• **Your task**
Write out every line below that includes the word "Definition".

(Records shown begins)

(* ===== verification/PintosListSort.v ===== *)
(** The operations on ordered lists of src/bin/OS/pintos/src/lib/kernel/list.c:
    the merge sort, insertion in order, removal of duplicates, and the extremes.
    The order is a function of the client that may read the client's data. *)
From stdpp Require Import sorting.
From S2P Require Export PintosList.

(** * Runs and merges of sequences *)

Lemma filter_none {A} (P : A → Prop) `{!∀ x, Decision (P x)} xs : Forall (λ x, ¬ P x) xs → filter P xs = [].
Proof. induction 1 as [|x xs Hx _ IH]; [done|]. by rewrite filter_cons_False. Qed.

Section sequences.
Context (lt : loc → loc → bool).

(** [y] may follow [x]. *)
Definition ordered (x y : loc) : Prop := lt y x = false.
#[export] Instance ordered_dec x y : Decision (ordered x y).
Proof. unfold ordered. apply _. Defined.

Fixpoint sorted_from (x : loc) (xs : list loc) : bool :=
  match xs with [] => true | y :: ys => negb (lt y x) && sorted_from y ys end.
Definition sorted (xs : list loc) : bool := match xs with [] => true | x :: xs => sorted_from x xs end.

Lemma sorted_Sorted xs : sorted xs = true ↔ Sorted ordered xs.
Proof.
  destruct xs as [|x xs]; simpl; [split; [constructor|done]|].
  revert x. induction xs as [|y ys IH]; intros x; simpl; [split; [by repeat constructor|done]|].
  rewrite andb_true_iff IH negb_true_iff. split.
  - intros [H Hs]. constructor; [done|]. by constructor.
  - intros [Hs Hh]%Sorted_inv. split; [by apply HdRel_inv in Hh|done].
Qed.

(** The rest of the run that begins with [x], and what comes after it. *)
Fixpoint run_of (x : loc) (xs : list loc) : list loc * list loc :=
  match xs with
  | [] => ([], [])
  | y :: ys => if lt y x then ([], y :: ys) else let r := run_of y ys in (y :: r.1, r.2)
  end.

(** The runs of a sequence. *)
Fixpoint runs_from (x : loc) (xs : list loc) : list (list loc) :=
  match xs with
  | [] => [[x]]
  | y :: ys =>
      if lt y x then [x] :: runs_from y ys
      else match runs_from y ys with r :: rs => (x :: r) :: rs | [] => [[x]] end
  end.
Definition runs (xs : list loc) : list (list loc) := match xs with [] => [] | x :: xs => runs_from x xs end.

Lemma run_of_app x xs : (run_of x xs).1 ++ (run_of x xs).2 = xs.
Proof. revert x. induction xs as [|y ys IH]; intros x; simpl; [done|]. destruct (lt y x); simpl; [done|]. by rewrite IH. Qed.

Lemma runs_run_of x xs : runs (x :: xs) = (x :: (run_of x xs).1) :: runs (run_of x xs).2.
Proof.
  simpl. revert x. induction xs as [|y ys IH]; intros x; simpl; [done|].
  destruct (lt y x); simpl; [done|]. by rewrite IH.
Qed.

Lemma run_of_sorted x xs : sorted (x :: (run_of x xs).1) = true.
Proof.
  simpl. revert x. induction xs as [|y ys IH]; intros x; simpl; [done|].
  destruct (lt y x) eqn:E; simpl; [done|]. by rewrite E IH.
Qed.

Lemma run_of_length x xs : length (run_of x xs).2 ≤ length xs.
Proof. rewrite -{2}(run_of_app x xs) length_app. lia. Qed.

(** Each run is sorted, and they make up the sequence. *)
Lemma runs_spec xs :
  concat (runs xs) = xs ∧ Forall (λ r, r ≠ [] ∧ sorted r = true) (runs xs) ∧ length (runs xs) ≤ length xs.
Proof.
  remember (length xs) as n eqn:Hn. revert xs Hn. induction (lt_wf n) as [n _ IH]. intros xs ->.
  destruct xs as [|x xs]; [by repeat constructor|]. rewrite runs_run_of.
  destruct (IH (length (run_of x xs).2)) with (run_of x xs).2 as (Hc & Hs & Hl); [|done|].
  { simpl. pose proof (run_of_length x xs). lia. }
  split_and!.
  - simpl. by rewrite Hc run_of_app.
  - constructor; [|done]. split; [done|]. apply run_of_sorted.
  - simpl. pose proof (run_of_length x xs). lia.
Qed.

(** A sequence that is the concatenation of [n] sorted ones has at most [n] runs. *)
Lemma runs_sorted_app x xs ys : sorted (x :: xs) = true → length (runs (x :: xs ++ ys)) ≤ S (length (runs ys)).
Proof.
  simpl. revert x. induction xs as [|z zs IH]; intros x Hs; simpl in *.
  - destruct ys as [|y ys]; simpl; [lia|]. destruct (lt y x); simpl; [lia|].
    destruct (runs_from y ys); simpl; lia.
  - apply andb_true_iff in Hs as [Hz Hs]. apply negb_true_iff in Hz. rewrite Hz.
    specialize (IH z Hs). destruct (runs_from z (zs ++ ys)); simpl in *; lia.
Qed.

Lemma runs_concat rs :
  Forall (λ r, r ≠ [] ∧ sorted r = true) rs → length (runs (concat rs)) ≤ length rs.
Proof.
  induction 1 as [|[|x xs] rs [Hne Hs] _ IH]; [done|done|]. simpl concat.
  pose proof (runs_sorted_app x xs (concat rs) Hs). simpl in *. lia.
Qed.

(** Merging neighbours two by two. *)
Abbreviation merge := (list_merge ordered).
Fixpoint merge_pairs (rs : list (list loc)) : list (list loc) :=
  match rs with a :: b :: rs => merge a b :: merge_pairs rs | _ => rs end.

Lemma merge_cons a A b B :
  merge (a :: A) (b :: B) = if lt b a then b :: merge (a :: A) B else a :: merge A (b :: B).
Proof. rewrite list_merge_cons. case_decide as H; unfold ordered in H; by destruct (lt b a). Qed.

Lemma list_ind2 {B} (P : list B → Prop) :
  P [] → (∀ x, P [x]) → (∀ x y l, P l → P (x :: y :: l)) → ∀ l, P l.
Proof.
  intros H0 H1 H2. fix IH 1. intros [|x [|y l]]; [done|done|]. apply H2, IH.
Qed.

Lemma merge_pairs_length rs :
  2 * length (merge_pairs rs) ≤ S (length rs).
Proof. induction rs as [|x|x y l IH] using list_ind2; simpl in *; lia. Qed.

Lemma merge_pairs_perm rs : concat (merge_pairs rs) ≡ₚ concat rs.
Proof.
  induction rs as [|x|x y l IH] using list_ind2; simpl; [done|done|].
  by rewrite merge_Permutation IH assoc_L.
Qed.

(** With an asymmetric [lt], merging keeps order; with a strict weak order the
    order of equivalent elements does not change. *)
Section orders.
Context (lt_asym : ∀ x y, lt x y = true → lt y x = false).

#[local] Instance ordered_total : Total ordered.
Proof. intros x y. unfold ordered. destruct (lt y x) eqn:E; [right; by apply lt_asym|by left]. Qed.

Lemma merge_sorted A B : sorted A = true → sorted B = true → sorted (merge A B) = true.
Proof. rewrite !sorted_Sorted. apply Sorted_list_merge. apply _. Qed.

Lemma merge_pairs_sorted rs :
  Forall (λ r, r ≠ [] ∧ sorted r = true) rs → Forall (λ r, r ≠ [] ∧ sorted r = true) (merge_pairs rs).
Proof.
  induction rs as [|x|x y l IH] using list_ind2; simpl; [done|done|].
  intros [[Hx Hsx] [[Hy Hsy] Hl]%Forall_cons]%Forall_cons. constructor; [|by apply IH].
  split; [|by apply merge_sorted]. intros Hnil. apply (f_equal length) in Hnil.
  rewrite merge_Permutation length_app in Hnil. destruct x; [done|]. simpl in Hnil. lia.
Qed.

Context (ordered_trans : ∀ x y z, ordered x y → ordered y z → ordered x z).
#[local] Instance ordered_transitive : Transitive ordered := ordered_trans.

(** Elements that neither comes before the other. *)
Definition equivalent (x y : loc) : Prop := ordered x y ∧ ordered y x.
#[export] Instance equivalent_dec x y : Decision (equivalent x y).
Proof. unfold equivalent. apply _. Defined.

Lemma merge_stable x A B : sorted A = true → sorted B = true →
  filter (equivalent x) (merge A B) = filter (equivalent x) A ++ filter (equivalent x) B.
Proof.
  rewrite !sorted_Sorted. intros HA HB. apply Sorted_StronglySorted in HA; [|apply _].
  clear HB. induction A as [|a A IHA] in B, HA |- *; [by rewrite list_merge_nil_l|].
  induction B as [|b B IHB]; [by rewrite list_merge_nil_r app_nil_r|].
  rewrite merge_cons. destruct (lt b a) eqn:Hba.
  - rewrite (filter_cons _ b B) (filter_cons _ b). rewrite IHB. case_decide as Hb; [|done].
    assert (filter (equivalent x) (a :: A) = []) as ->; [|done].
    apply filter_none. apply StronglySorted_inv in HA as [_ HA].
    assert (∀ c, ordered a c → ¬ equivalent x c) as Hno.
    { intros c Hac [Hxc Hcx]. destruct Hb as [Hxb Hbx].
      assert (ordered a b) as Hab by (etrans; [exact Hac|]; by etrans). unfold ordered in Hab. congruence. }
    constructor; [apply Hno|by eapply Forall_impl].
    by destruct (ordered_total a a).
  - rewrite !(filter_cons _ a). apply StronglySorted_inv in HA as [HA _]. rewrite (IHA (b :: B) HA). by case_decide.
Qed.

Lemma merge_pairs_stable x rs : Forall (λ r, r ≠ [] ∧ sorted r = true) rs →
  filter (equivalent x) (concat (merge_pairs rs)) = filter (equivalent x) (concat rs).
Proof.
  induction rs as [|r|r r' l IH] using list_ind2; [done|done|].
  intros [[_ Hr] [[_ Hr'] Hl]%Forall_cons]%Forall_cons. simpl.
  rewrite !filter_app merge_stable // IH // assoc_L //.
Qed.
End orders.

(** * Duplicates and extremes of sequences *)

(** Of [x :: xs], the elements after [x] that stay, and those that are
    equivalent to the last one that stays. *)
Fixpoint unique_from (x : loc) (xs : list loc) : list loc * list loc :=
  match xs with
  | [] => ([], [])
  | y :: ys =>
      if negb (lt x y) && negb (lt y x) then let r := unique_from x ys in (r.1, y :: r.2)
      else let r := unique_from y ys in (y :: r.1, r.2)
  end.

(** What [list_unique] keeps and removes of a list. *)
Definition unique (xs : list loc) : list loc * list loc :=
  match xs with [] => ([], []) | x :: xs => let r := unique_from x xs in (x :: r.1, r.2) end.

(** The first element, or a later one that is better than all that come before it. *)
Definition best (x : loc) (xs : list loc) : loc :=
  foldl (λ m e, if lt m e then e else m) x xs.

(** No element is greater than [x], and those before it are less. *)
Definition earliest (xs : list loc) (x : loc) : Prop :=
  ∃ us vs, xs = us ++ x :: vs ∧ (∀ u, u ∈ us → lt u x = true) ∧ (∀ z, z ∈ xs → lt x z = false).

(** A strict weak order. *)
Record strict_weak : Prop := {
  lt_asym x y : lt x y = true → lt y x = false;
  ordered_trans x y z : ordered x y → ordered y z → ordered x z;
}.

Section strict_weak_orders.
Context (Hlt : strict_weak).

Lemma lt_trans_true x y z : lt x y = true → lt y z = true → lt x z = true.
Proof.
  intros Hxy Hyz. destruct (lt x z) eqn:Hxz; [done|]. apply (lt_asym Hlt) in Hxy.
  assert (ordered z y) as H by by apply (ordered_trans Hlt z x y). unfold ordered in H. congruence.
Qed.

(** From an ordered pair on, a strict one stays strict. *)
Lemma lt_le_trans x y z : lt x z = true → ordered y x → lt y z = true.
Proof.
  intros Hxz Hyx. destruct (lt y z) eqn:Hyz; [done|].
  assert (ordered z x) as H by by apply (ordered_trans Hlt z y x). unfold ordered in H. congruence.
Qed.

(Records shown ends)

• **Finished exercise**
Definition ordered (x y : loc) : Prop := lt y x = false.
Definition sorted (xs : list loc) : bool := match xs with [] => true | x :: xs => sorted_from x xs end.
Definition runs (xs : list loc) : list (list loc) := match xs with [] => [] | x :: xs => runs_from x xs end.
Definition equivalent (x y : loc) : Prop := ordered x y ∧ ordered y x.
Definition unique (xs : list loc) : list loc * list loc :=
Definition best (x : loc) (xs : list loc) : loc :=
Definition earliest (xs : list loc) (x : loc) : Prop :=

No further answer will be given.